While the specific suffering might differ from one patient to another – amputation, ketoacidosis, kidney disease, etc. – the common link between them is that those conditions were exacerbated or caused by Invokana.
In addition to physical pain and suffering that Invokana caused, many patients who took the drug have also suffered mentally. For instance, a number of psychological effects can result from amputation, including phantom limb syndrome, post-traumatic stress disorder (PTSD), and depression. All of these mental health conditions would not have been experienced by patients had they not taken Invokana.
In most cases, Invokana amputation lawsuits include claims to recover these costs that victims of injuries caused by the medication would not have needed to pay otherwise.

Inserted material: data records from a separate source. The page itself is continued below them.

(** * insidr debug server: the connection registry and broadcast engine

    A shallow embedding of [backend/debug_server.py] (class [DebugServer]):
    the three dictionaries and the subscriber set it keeps, the per-frame
    bodies of [handle_device] and [handle_subscriber], their [finally]
    blocks, and [broadcast_to_subscribers].

    Modelling conventions.
    - A websocket object is an opaque handle, a [nat].
    - [json.loads] and [json.dumps] are the library's: an inbound frame is
      given by what [json.loads] makes of it ([Garbage] when it raises
      [JSONDecodeError]), and an outbound message is recorded as the value
      handed to [json.dumps].  JSON numbers are the integers; numbers with
      a fraction or an exponent are not represented.
    - Python exceptions are an error monad over the whole server state in
      which the state written before a [raise] is kept, as in Python.
    - One frame is handled atomically: the interleavings of the event loop
      are the interleavings of whole frames of different connections.
    - [datetime.now().isoformat()] is read from the environment: each
      device frame comes with the two clock readings it may consume. *)

From stdpp Require Import base gmap sets list strings.
From Stdlib Require Import ZArith Ascii.

Local Open Scope string_scope.
Local Open Scope list_scope.
Local Open Scope nat_scope.
#[local] Set Warnings "-clear-no-such-hyp".

(** ** Python dictionaries: insertion-ordered association lists *)

Module PyDict.

(** [d.get(k)] as an option. *)
Fixpoint get {K V : Type} `{EqDecision K} (k : K) (d : list (K * V))
    : option V :=
  match d with
  | [] => None
  | (k', v) :: rest => if decide (k = k') then Some v else get k rest
  end.

(** [d[k] = v]: a present key keeps its position, a new one goes last. *)
Fixpoint set {K V : Type} `{EqDecision K} (k : K) (v : V) (d : list (K * V))
    : list (K * V) :=
  match d with
  | [] => [(k, v)]
  | (k', v') :: rest =>
      if decide (k = k') then (k', v) :: rest else (k', v') :: set k v rest
  end.

(** [list(d.values())]. *)
Definition values {K V : Type} (d : list (K * V)) : list V := d.*2.

End PyDict.

(** ** JSON values, as [json.loads] returns them *)

#[local] Set Warnings "-register-all".
Inductive json :=
| JNull
| JBool (b : bool)
| JInt (z : Z)
| JStr (s : string)
| JArr (items : list json)
| JObj (fields : list (string * json)).

#[local] Set Warnings "register-all".

Abbreviation dict := (list (string * json)).

(** Keys of the registry's dictionaries: the hashable JSON values up to
    Python's key equality ([True == 1], [False == 0]). *)
Inductive key :=
| KNone
| KInt (z : Z)
| KStr (s : string).

Global Instance key_eq_dec : EqDecision key.
Proof. solve_decision. Defined.

Global Instance key_countable : Countable key.
Proof.
  refine (inj_countable'
    (λ k, match k with
          | KNone => inl ()
          | KInt z => inr (inl z)
          | KStr s => inr (inr s)
          end)
    (λ x, match x with
          | inl () => KNone
          | inr (inl z) => KInt z
          | inr (inr s) => KStr s
          end) _).
  by intros [].
Defined.

(** [hash(v)]: lists and dicts are unhashable. *)
Definition hash_key (v : json) : option key :=
  match v with
  | JNull => Some KNone
  | JBool b => Some (KInt (if b then 1 else 0))
  | JInt z => Some (KInt z)
  | JStr s => Some (KStr s)
  | JArr _ | JObj _ => None
  end.

(** [bool(v)]. *)
Definition truthy (v : json) : bool :=
  match v with
  | JNull => false
  | JBool b => b
  | JInt z => negb (z =? 0)%Z
  | JStr s => negb (String.eqb s "")
  | JArr items => match items with [] => false | _ => true end
  | JObj fields => match fields with [] => false | _ => true end
  end.
(** X4: over bounds within the word, [getRange] fails to return a mask or
    an error only by the panic on a negative shift, and exactly when the
    operands parse to a valid range whose step exceeds the greatest
    [int64] minus the start. *)
Theorem getRange_fault_iff_overflow ToLower expr r f :
  0 <= min r -> max r <= 63 ->
  (getRange ToLower expr r = Fault f <->
   f = NegativeShift /\
   exists start end_ step extra,
     getRange_operands ToLower expr r = Ok (start, end_, step, extra) /\
     min r <= start <= end_ /\ end_ <= max r /\
     Int64.max_int - start < step).
Proof.
  intros Hmin Hmax. split; [apply getRange_Fault_inv; assumption |].
  intros (-> & start & end_ & step & extra & Hops & Hs & He & Hov).
  unfold getRange. rewrite Hops. cbn [bind].
  destruct (getRange_operands_step _ _ _ _ _ _ _ Hops) as [Hstep Hx].
  destruct (getRange_bits_cases expr r start end_ step extra Hmin Hmax Hstep
              (extra_in_range _ Hx))
    as [(e & Herr) | (_ & _ & _ & [(Hle & _) | (_ & Hf)])];
    [| lia | exact Hf].
  exfalso. unfold getRange_bits in Herr. unfold Int64.max_int in Hov, Hstep.
  destruct (Z.ltb_spec start (min r)); [lia |].
  destruct (Z.gtb_spec end_ (max r)); [lia |].
  destruct (Z.gtb_spec start end_); [lia |].
  destruct (Z.eqb_spec step 0); [lia |].
  destruct (getBits_cases start end_ step) as [(? & _) | (_ & Hg)];
    unfold Int64.max_int in *; try lia.
  rewrite Hg in Herr. discriminate.
Qed.
Lemma counts_order_independent_witness :
  let l := [sale "cash" "0.10"; sale "card" "0.20"; sale "cash" "0.30"] in
  let l' := [sale "card" "0.20"; sale "cash" "0.30"; sale "cash" "0.10"] in
  let ds := dailySummary l samplePaymentMethods sampleEmployees in
  let ds' := dailySummary l' samplePaymentMethods sampleEmployees in
  totalInvoices ds = totalInvoices ds'
  ∧ deliveredInvoices ds = deliveredInvoices ds'
  ∧ pendingInvoices ds = pendingInvoices ds'
  ∧ (forall k, quantity <$> Obj.get (paymentSummary ds) k
               = quantity <$> Obj.get (paymentSummary ds') k)
  ∧ (forall k, sales <$> Obj.get (employeeStats ds) k
               = sales <$> Obj.get (employeeStats ds') k).
Proof.
  apply counts_order_independent.
  apply (Permutation_cons_append [_; _]).
Defined.

(** ** The system cash *)

Lemma find_ext_bool {A} (p q : A -> bool) (l : list A) :
  (forall x, p x = q x) -> List.find p l = List.find q l.
Proof.
  intros H. induction l as [|x l IH]; simpl; [done|]. by rewrite H, IH.
Qed.

Lemma systemCash_group
    (invoices : list Invoice) (paymentMethods : list PaymentMethod)
    (employees : list Employee) (openingCash : string)
    (cashMethod : PaymentMethod) :
  List.find (fun m => String.eqb (code m) "cash") paymentMethods
    = Some cashMethod ->
  systemCash openingCash
    (paymentSummary (dailySummary invoices paymentMethods employees))
    paymentMethods =
    JS.add (JS.parseFloat openingCash)
      (JS.or_zero
         (sumField total
            (group (methodName paymentMethods)
                   (List.filter isDelivered invoices) (pm_name cashMethod)))).
Proof.
  intros Hfind. simpl.
  rewrite systemCash_find, Hfind, paymentSummary_get.
  rewrite decide_True; [done|].
  apply method_seeded. apply List.find_some in Hfind as [Hin _].
  by apply list_elem_of_In.
Qed.

(** X8: with a cash method configured, the system cash is the parsed
    opening cash plus the left-to-right sum of the totals of the
    delivered invoices that resolve to the name of that method (plus 0
    when that sum is NaN or zero); the invoices paid with the code [cash]
    are among them when that name is not empty. *)
Theorem systemCash_from_invoices
    (invoices : list Invoice) (paymentMethods : list PaymentMethod)
    (employees : list Employee) (openingCash : string)
    (cashMethod : PaymentMethod) :
  List.find (fun m => String.eqb (code m) "cash") paymentMethods
    = Some cashMethod ->
  let ds := dailySummary invoices paymentMethods employees in
  let delivered := List.filter isDelivered invoices in
  systemCash openingCash (paymentSummary ds) paymentMethods =
    JS.add (JS.parseFloat openingCash)
      (JS.or_zero
         (sumField total
            (group (methodName paymentMethods) delivered (pm_name cashMethod))))
  ∧ (forall inv,
       paymentMethod inv = Some "cash" -> pm_name cashMethod ≠ "" ->
       methodName paymentMethods inv = pm_name cashMethod).
Proof.
  intros Hfind ds delivered. subst ds delivered. split.
  - by apply systemCash_group.
  - intros inv Hpm Hname. unfold methodName. rewrite Hpm.
    rewrite (find_ext_bool _ (fun m => String.eqb (code m) "cash")).
    + rewrite Hfind. by destruct (pm_name cashMethod).
    + intros m. destruct (String.eqb_spec (code m) "cash") as [->|Hne].
      * by apply bool_decide_eq_true.
      * apply bool_decide_eq_false. congruence.
Qed.

Lemma systemCash_from_invoices_witness :
  let invoices := [sale "cash" "50.00"; sale "card" "20.00"] in
  let ds := dailySummary invoices samplePaymentMethods sampleEmployees in
  let delivered := List.filter isDelivered invoices in
  let cashMethod := {| code := "cash"; pm_name := "Efectivo" |} in
  systemCash "100.00" (paymentSummary ds) samplePaymentMethods =
    JS.add (JS.parseFloat "100.00")
      (JS.or_zero
         (sumField total
            (group (methodName samplePaymentMethods) delivered
                   (pm_name cashMethod))))
  ∧ (forall inv,
       paymentMethod inv = Some "cash" -> pm_name cashMethod ≠ "" ->
       methodName samplePaymentMethods inv = pm_name cashMethod).
Proof.
  apply (systemCash_from_invoices [sale "cash" "50.00"; sale "card" "20.00"]).
  reflexivity.
Defined.

(** X9: an invoice that is not delivered, or that resolves to another
    name than that of the cash method, does not change the system
    cash. *)
Theorem systemCash_ignores_other_sales
    (l1 l2 : list Invoice) (inv : Invoice)
    (paymentMethods : list PaymentMethod) (employees : list Employee)
    (openingCash : string) :
  (isDelivered inv = false
   ∨ forall m, List.find (fun m => String.eqb (code m) "cash") paymentMethods
                 = Some m ->
               methodName paymentMethods inv ≠ pm_name m) ->
  systemCash openingCash
    (paymentSummary (dailySummary (l1 ++ inv :: l2) paymentMethods employees))
    paymentMethods
  = systemCash openingCash
      (paymentSummary (dailySummary (l1 ++ l2) paymentMethods employees))
      paymentMethods.
Proof.
  intros H.
  destruct (List.find (fun m => String.eqb (code m) "cash") paymentMethods)
    as [m|] eqn:Hfind.
  - rewrite !(systemCash_group _ _ employees openingCash m Hfind).
    do 2 f_equal. rewrite !List.filter_app. simpl.
    destruct (isDelivered inv) eqn:Hd; [|done].
    destruct H as [?|H]; [done|].
    rewrite !group_app. rewrite group_cons_ne; [done|]. by apply H.
  - by rewrite !systemCash_find, Hfind.
Qed.

Lemma systemCash_ignores_other_sales_witness :
  systemCash "100.00"
    (paymentSummary
       (dailySummary ([sale "cash" "50.00"] ++ sale "card" "20.00" :: [])
                     samplePaymentMethods sampleEmployees))
    samplePaymentMethods
  = systemCash "100.00"
      (paymentSummary
         (dailySummary ([sale "cash" "50.00"] ++ [])
                       samplePaymentMethods sampleEmployees))
      samplePaymentMethods.
Proof.
  apply systemCash_ignores_other_sales.
  right. intros m [= <-]. vm_compute. discriminate.
Defined.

For those who passed away due to complications caused by Invokana, their families may ask for compensation to cover funeral and burial costs as well as lost income that their loved one might have otherwise earned.
Obtain the Help of a Fantastic Invokana Lawyer
If you or a loved one has received an amputation or suffered another serious complication or side effect as a result of taking Invokana, you may be eligible to file a lawsuit against the drug manufacturer. Discussing your case with a prudent and motivated Invokana lawyer is the best way to learn about your legal rights and gain more information specific to your case.
It is important to have an Invokana lawyer to help you as you will need help in understanding the strength of your case what to expect if you file an Invokana lawsuit. Fighting back against major drug companies like Johnson & Johnson will require the knowledge, skill, and resources that only an experienced legal pro has.
When you have someone who knows how to fight back against the corporation’s highly trained and well-paid lawyers, you get the best chance of receiving the compensation you deserve for complications you experienced as a result of taking Invokana.